Scientific illustration of microbes done as paper collage in the 1800s. They float like multicolored nebulas and distant worlds with white energetic auras against the black backdrop of deepest space, except they are alive, and microscopic.
Released CC0 by the Royal Albert Memorial Museum in collaboration with the GLAM-E Lab
Scientific illustration of microbes done as paper collage in the 1800s. They float like multicolored nebulas and distant worlds with white energetic auras against the black backdrop of deepest space, except they are alive, and microscopic.

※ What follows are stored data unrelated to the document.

(* ===== verification/Registries.v ===== *)
(** * Plug-in registries (pkg/registry, pkg/middleware, pkg/runtime/registry.go,
    pkg/upstream/upstream.go)

    The string-keyed registry every pluggable part of the program registers
    itself in, the factories looked up through it, and middleware chains. *)
From S2P Require Export Mcp.
Open Scope Z_scope.

(** ** pkg/registry

    [reg_items] is [None] until the first registration makes the map.  The
    mutex makes each method one step. *)
Module Generic.
Section Generic.
Context {T : Type}.

Record Registry := { items : option (gmap string T) }.

Definition zero : Registry := {| items := None |}.

Definition contents (r : Registry) : gmap string T := default ∅ (items r).

Definition Register (r : Registry) (key : string) (v : T) : Registry :=
  {| items := Some (<[key := v]> (contents r)) |}.

Definition RegisterIfAbsent (r : Registry) (key : string) (v : T) : Registry * bool :=
  match contents r !! key with
  | Some _ => ({| items := Some (contents r) |}, false)
  | None => ({| items := Some (<[key := v]> (contents r)) |}, true)
  end.

Definition Get (r : Registry) (key : string) : option T := contents r !! key.

Definition Snapshot (r : Registry) : gmap string T := contents r.
End Generic.
Arguments Registry : clear implicits.
End Generic.

(** ** pkg/middleware

    A handler is any type: what matters is the order of composition. *)
Section Chain.
Context {Handler : Type}.

(** [for i := len(ms) - 1; i >= 0; i-- { next = ms[i](next) }] *)
Fixpoint chainLoop (ms : list (Handler -> Handler)) (i : nat) (next : Handler) : Handler :=
  match i with
  | O => next
  | S i' =>
    match ms !! i' with
    | Some m => chainLoop ms i' (m next)
    | None => next
    end
  end.

Definition Chain (ms : list (Handler -> Handler)) : Handler -> Handler :=
  fun next => chainLoop ms (length ms) next.

Lemma chainLoop_app ms1 ms2 i next :
  (i <= length ms1)%nat -> chainLoop (ms1 ++ ms2) i next = chainLoop ms1 i next.
Proof.
  revert next. induction i as [|i IH]; intros next Hi; [done|]. cbn.
  rewrite lookup_app_l by lia. case_match; [|done]. apply IH. lia.
Qed.

Lemma Chain_foldr ms next : Chain ms next = foldr (fun m h => m h) next ms.
Proof.
  unfold Chain. revert next. induction ms as [|m ms IH] using rev_ind; intros next; [done|].
  rewrite length_app, Nat.add_comm, foldr_app. cbn.
  rewrite lookup_app_r, Nat.sub_diag by lia. cbn.
  rewrite chainLoop_app by lia. apply IH.
Qed.
End Chain.

(** ** Factories looked up by name *)
Inductive LookupError :=
  | UnknownMiddleware (name : string)
  | UnknownUpstreamType (type : string)
  | UnknownCacheProvider (provider : string)
  | UnknownRateLimitStore (store : string)
  | RuntimePoolFailed (name : string) (err : string)
  | FactoryFailed (err : string).

Section Factories.
(** What a factory builds from its configuration. *)
Context {Cfg Product : Type}.
Abbreviation Factory := (Cfg -> result string Product).

Definition callFactory (f : Factory) (cfg : Cfg) : result LookupError Product :=
  match f cfg with Ok p => Ok p | Err e => Err (FactoryFailed e) end.

(** [middleware.New] *)
Definition newMiddleware (reg : Generic.Registry Factory) (name : string) (cfg : Cfg) :=
  match Generic.Get reg name with
  | None => Err (UnknownMiddleware name)
  | Some f => callFactory f cfg
  end.

(** [upstream.Build]; [type] is [cfg.Type] *)
Definition Build (builders : Generic.Registry Factory) (type : string) (cfg : Cfg) :=
  match Generic.Get builders type with
  | None => Err (UnknownUpstreamType type)
  | Some b => callFactory b cfg
  end.

(** [cache.New]; [provider] is [cfg.Provider] *)
Definition newCacheStore (reg : Generic.Registry Factory) (provider : string) (cfg : Cfg) :=
  let provider := if bool_decide (provider = "") then "memory" else provider in
  match Generic.Get reg provider with
  | None => Err (UnknownCacheProvider provider)
  | Some f => callFactory f cfg
  end.

(** ** pkg/runtime/registry.go *)
Definition RegisterRuntime (factories : Generic.Registry Factory) (name : string)
    (f : Factory) : Generic.Registry Factory :=
  if bool_decide (name = "") then factories
  else (Generic.RegisterIfAbsent factories name f).1.

(** The loop of [runtime.NewRegistry] over the snapshot, in iteration order. *)
Fixpoint buildPools (snap : list (string * Factory)) (cfg : Cfg) (pools : gmap string Product)
    : result LookupError (gmap string Product) :=
  match snap with
  | [] => Ok pools
  | (name, f) :: snap' =>
    match f cfg with
    | Err e => Err (RuntimePoolFailed name e)
    | Ok rt => buildPools snap' cfg (<[name := rt]> pools)
    end
  end.

(** [order] enumerates the snapshot of [factories]. *)
Definition NewRuntimeRegistry (order : list (string * Factory)) (cfg : Cfg) :=
  buildPools order cfg ∅.

Definition GetRuntime (r : option (gmap string Product)) (name : string) : option Product :=
  match r with None => None | Some pools => pools !! name end.

Lemma buildPools_spec snap cfg pools pools' :
  buildPools snap cfg pools = Ok pools' -> NoDup snap.*1 ->
  (forall n f, (n, f) ∈ snap -> exists p, f cfg = Ok p /\ pools' !! n = Some p) /\
  (forall n, n ∉ snap.*1 -> pools' !! n = pools !! n).
Proof.
  revert pools. induction snap as [|[name f] snap IH]; cbn; intros pools H Hnd.
  - injection H as <-. split; [|done]. intros n f Hin. by apply not_elem_of_nil in Hin.
  - apply NoDup_cons in Hnd as [Hnot Hnd].
    destruct (f cfg) as [rt|e] eqn:E; [|done].
    destruct (IH _ H Hnd) as [H1 H2]. split.
    + intros n g [[= -> ->]|Hin]%elem_of_cons; [|by apply H1].
      exists rt. split; [done|]. rewrite H2 by done. apply lookup_insert_eq.
    + intros n [Hne Hn]%not_elem_of_cons. rewrite H2 by done. by apply lookup_insert_ne.
Qed.

Lemma buildPools_ok snap cfg pools :
  Forall (fun nf : string * Factory => is_ok (nf.2 cfg) = true) snap ->
  is_ok (buildPools snap cfg pools) = true.
Proof.
  intros H. revert pools. induction H as [|[n f] snap Hf _ IH]; intros pools; [done|].
  cbn in *. destruct (f cfg); [apply IH|done].
Qed.

Definition poolsOf (factories : Generic.Registry Factory) (cfg : Cfg)
    (pools : gmap string Product) : Prop :=
  forall n, match Generic.Get factories n with
            | Some f => exists p, f cfg = Ok p /\ GetRuntime (Some pools) n = Some p
            | None => GetRuntime (Some pools) n = None
            end.

Lemma poolsOf_unique factories cfg p1 p2 :
  poolsOf factories cfg p1 -> poolsOf factories cfg p2 -> p1 = p2.
Proof.
  intros H1 H2. apply map_eq. intros n. specialize (H1 n). specialize (H2 n). cbn in *.
  case_match; [|congruence]. destruct H1 as (?&?&?), H2 as (?&?&?). congruence.
Qed.

Lemma NewRuntimeRegistry_builds factories cfg order :
  order ≡ₚ map_to_list (Generic.Snapshot factories) ->
  (forall n f, Generic.Get factories n = Some f -> is_ok (f cfg) = true) ->
  exists pools, NewRuntimeRegistry order cfg = Ok pools /\ poolsOf factories cfg pools.
Proof.
  intros Hp Hok.
  assert (Hin : forall n f, (n, f) ∈ order <-> Generic.Get factories n = Some f)
    by (intros n f; rewrite Hp; apply elem_of_map_to_list).
  assert (Hnd : NoDup order.*1) by (rewrite Hp; apply NoDup_fst_map_to_list).
  assert (Hall : Forall (fun nf : string * Factory => is_ok (nf.2 cfg) = true) order)
    by (apply Forall_forall; intros [n f] H%Hin; by eapply Hok).
  apply (buildPools_ok order cfg ∅), is_ok_true in Hall as (pools & Hr).
  destruct (buildPools_spec _ _ _ _ Hr Hnd) as [S1 S2].
  exists pools. split; [done|]. intros n. cbn.
  destruct (Generic.Get factories n) as [f|] eqn:E; [by apply S1, Hin|].
  rewrite S2; [done|]. intros ([n' f] & -> & H%Hin)%list_elem_of_fmap. cbn [fst] in E. congruence.
Qed.

(** The runtime registry is built whenever every registered factory
    succeeds, holds one pool for each of them, and is the same for every
    order in which the factories are visited. *)
Theorem NewRuntimeRegistry_order (factories : Generic.Registry Factory) cfg order1 order2
    (H1 : order1 ≡ₚ map_to_list (Generic.Snapshot factories))
    (H2 : order2 ≡ₚ map_to_list (Generic.Snapshot factories))
    (Hok : forall n f, Generic.Get factories n = Some f -> is_ok (f cfg) = true) :
  exists pools, NewRuntimeRegistry order1 cfg = Ok pools /\
    NewRuntimeRegistry order2 cfg = Ok pools /\ poolsOf factories cfg pools.
Proof.
  destruct (NewRuntimeRegistry_builds _ _ _ H1 Hok) as (p1 & R1 & P1).
  destruct (NewRuntimeRegistry_builds _ _ _ H2 Hok) as (p2 & R2 & P2).
  exists p1. by rewrite R2, (poolsOf_unique _ _ _ _ P2 P1).
Qed.
End Factories.

(** ** The order of registration *)
Definition registerAll {T} (reg : Generic.Registry T) (l : list (string * T)) :=
  foldl (fun r kv => Generic.Register r kv.1 kv.2) reg l.
Definition registerRuntimes {Cfg Product} (reg : Generic.Registry (Cfg -> result string Product))
    (l : list (string * (Cfg -> result string Product))) :=
  foldl (fun r kv => RegisterRuntime r kv.1 kv.2) reg l.

Lemma registerAll_lookup {T} (reg : Generic.Registry T) l k :
  Generic.Get (registerAll reg l) k =
  match assoc k (reverse l) with Some v => Some v | None => Generic.Get reg k end.
Proof.
  unfold registerAll. induction l as [|[k' v] l IH] using rev_ind; [done|].
  rewrite foldl_app, reverse_app. cbn. unfold Generic.Get, Generic.Register in *. cbn.
  case_decide as Hk; [subst; apply lookup_insert_eq|].
  rewrite lookup_insert_ne by done. apply IH.
Qed.

(** After any sequence of registrations a plain registry answers with the
    last value registered under the key, while the runtime registry keeps the
    first one and never holds an unnamed runtime. *)
Theorem registration_order {Cfg Product} (l : list (string * (Cfg -> result string Product))) k :
  Generic.Get (registerAll Generic.zero l) k = assoc k (reverse l) /\
  Generic.Get (registerRuntimes Generic.zero l) k =
    if bool_decide (k = "") then None else assoc k l.
Proof.
  split; [rewrite registerAll_lookup; by case_match|].
  assert (H : forall reg, Generic.Get (registerRuntimes reg l) k =
    match Generic.Get reg k with
    | Some v => Some v
    | None => if bool_decide (k = "") then None else assoc k l end).
  { unfold registerRuntimes. induction l as [|[k' v] l IH]; intros reg; cbn.
    - case_match; [done|]. by case_bool_decide.
    - rewrite IH. unfold RegisterRuntime, Generic.RegisterIfAbsent, Generic.Get. cbn.
      destruct (decide (k' = "")) as [->|Hk'];
        [rewrite (bool_decide_true ("" = "")) by done|rewrite (bool_decide_false (k' = "")) by done];
        cbn.
      + destruct (Generic.contents reg !! k); [done|]. case_bool_decide; [done|].
        by rewrite decide_False.
      + destruct (Generic.contents reg !! k') as [w|] eqn:E; cbn.
        * destruct (Generic.contents reg !! k) eqn:Ek; [done|].
          case_bool_decide; [done|]. rewrite decide_False; [done|]. intros ->. by rewrite E in Ek.
        * unfold Generic.contents in *. cbn [Generic.items default from_option id].
          destruct (decide (k = k')) as [->|Hk]; [|by rewrite lookup_insert_ne].
          by rewrite lookup_insert_eq, E, bool_decide_false. }
  rewrite H. done.
Qed.

(** The first middleware of a chain is the outermost one: a chain runs its
    middlewares in list order around the handler, and chains compose. *)
Theorem Chain_order {Handler} (ms1 ms2 : list (Handler -> Handler)) m next :
  Chain (m :: ms1) next = m (Chain ms1 next) /\
  Chain (ms1 ++ ms2) next = Chain ms1 (Chain ms2 next) /\
  Chain [] next = next.
Proof. rewrite !Chain_foldr. split_and!; [done| |done]. apply foldr_app. Qed.

Lemma NewRuntimeRegistry_order_witness :
  exists pools,
    NewRuntimeRegistry (Cfg := unit) [("lua", fun _ => Ok 2); ("js", fun _ => Ok 1)] tt
      = Ok pools /\
    NewRuntimeRegistry (Cfg := unit) [("js", fun _ => Ok 1); ("lua", fun _ => Ok 2)] tt
      = Ok pools /\
    poolsOf (registerRuntimes Generic.zero [("js", fun _ => Ok 1); ("lua", fun _ => Ok 2)])
      tt pools.
Proof.
  apply NewRuntimeRegistry_order.
  - vm_compute. first [reflexivity|apply Permutation_swap].
  - vm_compute. first [reflexivity|apply Permutation_swap].
  - intros n f H.
    change (Generic.Get _ n) with (<["lua" := fun _ : unit => @Ok string Z 2]>
      ({["js" := fun _ : unit => @Ok string Z 1]} : gmap string (unit -> result string Z))
      !! n) in H.
    apply lookup_insert_Some in H as [[_ <-]|[_ H]]; [done|].
    by apply lookup_singleton_Some in H as [_ <-].
Defined.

This is a scientific illustration done as a paper collage; that is, Philip Gosse took a sheet of paper, painted it as black as space, then glued white and colored tissue over it to create the likeness of creatures (technically, protozoa) observed through a microscope. The top one is an amoeba, and the bottom one is a “sun animalcule” in the Actinophrys genus. There’s something Lovecraftian about them (and in fact Lovecraft may have been as directly inspired by Gosse as he was by Haeckel, both illustrators of the late 1800s), but also reminiscent of 1960s Star Trek and vintage Richard Powers science-fiction covers.

Actinophrys is nowadays known as a “heliozoa” because it resembles a sun, or a drawing of the sun – a single-celled creature with a spherical body that radiates lots of stiff, slender “axopodia” which are (in a Lovecraftian way, again), long pseudopods made of spiraling microtubules that the critters use for gathering food, though also for locomotion. They are limbs that are also mouths and feet.

Gosse was an English marine biologist who coined the word “aquarium” to describe the big tank he maintained to display somewhat larger sea creatures at the London Zoo. His manual on aquariums ignited a craze for them across Victorian England. His later book, Omphalos: An Attempt to Untie the Geological Knot tried to reconcile the latest scientific information about the geologic ages of Earth (dinosaur fossils in Triassic, Jurassic, and Cretaceous, lots of trilobites and armored fish in the Devonian) with the biblical account of Creation. The book got its name from Gosse’s idea that Adam was created with an omphalos, a belly button, even though he never had a mother. God made things as they are in such a way that they would appear older.

Gosse’s friend Reverend Charles Kingsley refused to review the book, telling Gosse in a letter: “…[I]f we accept the fact of absolute creation, God becomes Deus quidam deceptor [‘God who is sometimes a deceiver’]. I do not mean merely in the case of fossils which pretend to be the bones of dead animals; but in the one single case of your newly created scars on the pandanus trunk, your newly created Adam’s navel, you make God tell a lie.”

Darwin had not yet published when Omphalos came out, but Gosse already knew of his research and wrote very highly of it in the book. I’m not sure if Darwin had anything to say about his mentions in Omphalos, but scientists in general weren’t any more fond of the book than theologians were, because it was an untestable hypothesis: If everything we see is made to look older by an omnipotent being, there’s no way to prove the age of anything, ever. Nowadays, this idea is called “the omphalos hypothesis.” The cosmic horror of a trickster God also sounds a little like Lovecraft, if you think about it.

The image came from the Royal Albert Memorial Museum & Art Gallery, but I found it on Wikimedia Commons.